Groups of candidates have been placed with teams of teachers in Studio Schools. This last year, the second year of the program, we began to move more deeply into a intentional theoretical approach using ResponsiveDesign. ResponsiveDesign involves phases of exploring, envisioning and enacting. We moved from one-to-one and into a team-to-team structure as part of intentionally building a particular educational learning culture visible to our candidates. The moment by moment building of this culture is named, and transparent, and its affordances – the 3 Durable practices of collaboration, instruction and reflection -- are made visible to all participants including candidates, university clinical instructors and school staff.
This happens through structured on-site seminars, where candidates work through an Inquiry into My Practice (IMP) protocol, which brings ResponsiveDesign to life at the level of classroom practice. Candidates learn as prototypers, moving through cycles of exploring the challenges and expectations they face, envisioning solutions drawing on their research based learnings, and then enacting solutions in order to study and test them out and learn and adjust. The IMP work begins with candidates and clinical instructors and moves out to classroom teachers.

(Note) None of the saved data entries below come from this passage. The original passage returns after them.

Definition load_lane_transport_states (db : LaneDb) (owner : string)
    : list (SyncLaneV3 * option string) :=
  omap (λ lane, (λ row : option string * Z, (lane, row.1)) <$>
                  ld_transport db !! (owner, lane_as_str lane)) [P5Device; P6Group].

(** ** Handing an event to the queue *)

(** [PartialEq for serde_json::Value]; objects are maps. *)
Definition number_eqb (a b : Number) : bool :=
  match a, b with
  | PosInt x, PosInt y | NegInt x, NegInt y | Float x, Float y => x =? y
  | _, _ => false
  end.
Fixpoint value_eqb (a b : Value) {struct a} : bool :=
  match a, b with
  | VNull, VNull => true
  | VBool x, VBool y => eqb x y
  | VNumber x, VNumber y => number_eqb x y
  | VString x, VString y => bool_decide (x = y)
  | VArray l, VArray l' =>
      (fix go l l' :=
         match l, l' with
         | [], [] => true
         | x :: l, y :: l' => value_eqb x y && go l l'
         | _, _ => false
         end) l l'
  | VObject m, VObject m' =>
      (length m =? length m')%nat
      && (fix go m :=
            match m with
            | [] => true
            | (k, v) :: m =>
                match assoc k m' with Some v' => value_eqb v v' | None => false end && go m
            end) m
  | _, _ => false
  end.

Definition lane_conflict {A} (detail : string) : ImResult A :=
  Err (sync_error "LANE_INPUT_CONFLICT" detail).

Definition validate_sync_lane_handoff_binding (db : LaneDb) (input : SyncLaneHandoffInput)
    : ImResult unit :=
  match load_identity_account_binding (ld_db db) (ho_owner input) with
  | None => lane_binding "lane handoff requires an active account binding"
  | Some binding =>
      if negb (bool_decide (ib_account binding = ho_account input))
         || negb (bool_decide (ib_device binding = ho_device input))
         || negb (bool_decide (ib_auth_generation binding = ho_auth_generation input)) then
        lane_binding "lane handoff binding snapshot does not match the active replica"
      else if negb (bool_decide (db_installations (ld_db db) !! ho_owner input
                                   = Some (ho_client_instance input))) then
        lane_binding "lane handoff client installation snapshot is stale"
      else Ok ()
  end.

Section handoff.
Context `{QueueCodec}.

Definition stable_sync_lane_input_id (owner : string) (lane : SyncLaneV3)
    (epoch event_id : string) : ImResult string :=
  _ ← validate_required "owner_identity_id" owner;
  _ ← validate_positive_decimal "lane_epoch" epoch;
  _ ← validate_required "event_id" event_id;
  Ok (encode_input_id owner (lane_as_str lane) epoch event_id).

(** The group, else the sender, else the event itself. *)
Definition handoff_scope (input : SyncLaneHandoffInput) : string :=
  match ho_group_did input with
  | Some did => did
  | None => default (ho_event_id input)
              (pointer (ho_raw_payload input) ["meta"; "sender_did"]%string ≫= as_str)
  end.
Definition build_delta_params_with_lanes (stamp : Stamp) (identity_did : string)
    (cursor : SyncCursorV2) (limit : Z) (reason : string)
    (lanes : gmap SyncLaneV3 SyncLaneCursorV3) (client_instance_id : string) : ImResult Value :=
  did ← required_string "identity.did" identity_did;
  _ ← validate_cursor cursor;
  limit ← validate_limit limit;
  reason ← validate_reason reason;
  client_instance_id ← required_string "client_instance_id" client_instance_id;
  let base := [("cursor", cursor_value cursor); ("limit", VNumber (PosInt limit));
               ("reason", VString reason)]%string in
  with_lanes ←
    (if bool_decide (lanes = ∅) then Ok base
     else sections ← try_fold (lane_section lanes) [] [P5Device; P6Group];
          Ok (base ++ [("lanes"%string, VObject sections)]));
  let p6 := if bool_decide (is_Some (lanes !! P6Group))
            then [("p6_delivery"%string,
                    VObject [("profile", VString P6_DELIVERY_CONTEXT_CAPABILITY_V1);
                             ("client_instance_id", VString client_instance_id)]%string)]
            else [] in
  Ok (request (local_meta stamp did SYNC_V2_PROFILE) (with_lanes ++ p6)).

Definition build_delta_params (stamp : Stamp) (identity_did : string) (cursor : SyncCursorV2)
    (limit : Z) (reason client_instance_id : string) : ImResult Value :=
  build_delta_params_with_lanes stamp identity_did cursor limit reason ∅ client_instance_id.

Definition build_message_get_batch_params (stamp : Stamp) (identity_did : string)
    (event_ids : list string) : ImResult Value :=
  did ← required_string "identity.did" identity_did;
  _ ← validate_event_ids event_ids;
  Ok (request (local_meta stamp did SYNC_V2_PROFILE)
        [("event_ids"%string, VArray (VString <$> event_ids))]).

Definition build_snapshot_page_params (stamp : Stamp) (identity_did : string)
    (recovery : SyncRecoveryV2) (page_ref : option string) : ImResult Value :=
  did ← required_string "identity.did" identity_did;
  recovery_id ← required_string "recovery_id" (sr_recovery_id recovery);
  token ← required_string "token" (sr_token recovery);
  let body := [("recovery_id", VString recovery_id); ("token", VString token)]%string in
  let meta := local_meta stamp did SYNC_V2_PROFILE in
  match page_ref with
  | None => Ok (request meta body)
  | Some page_ref =>
      page_ref ← required_string "page_ref" page_ref;
      Ok (request meta (body ++ [("page_ref"%string, VString page_ref)]))
  end.

Definition build_snapshot_params (stamp : Stamp) (identity_did : string)
    (recovery : SyncRecoveryV2) : ImResult Value :=
  build_snapshot_page_params stamp identity_did recovery None.

Definition build_thread_after_params (stamp : Stamp) (identity_did thread_key after_server_seq : string)
    (limit : Z) : ImResult Value :=
  did ← required_string "identity.did" identity_did;
  thread_key ← required_string "thread_key" thread_key;
  _ ← validate_decimal "after_server_seq" after_server_seq;
  limit ← validate_limit limit;
  Ok (request (local_meta stamp did SYNC_V2_PROFILE)
        [("thread_key", VString thread_key); ("after_server_seq", VString after_server_seq);
         ("limit", VNumber (PosInt limit))]%string).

The IMPing builds the culture around 3 Durable practices, collaboration, instruction and reflection, and establishes the ResponsiveDesign theory of action. One way of looking at this is to see each classroom as a hub of an in-school Liquid Networked Innovating Community (LiqNIC) (Córdova et al., 2014), where the differentiated staffing and the IMPing draw educators and administrators together to learn with and from each other in different combination than the usual "egg-crate". The result is learning flowing in a “liquid network” (Johnson, 2010, p.52) that constitutes itself in different ways and at different times. If we zoom out, each school is also a part of a network, and the work we do on campus, and with the clinical educators just scratches at the potential of how these schools could be learning with and from each other.
As present, most of the powerful work is happening as we establish the IMPing at the finer grain size of classroom instruction; we have not yet introduced ResponsiveDesign to power larger scale problem solving. Probing the possibilities for scaling up to the school level is a question for discussion.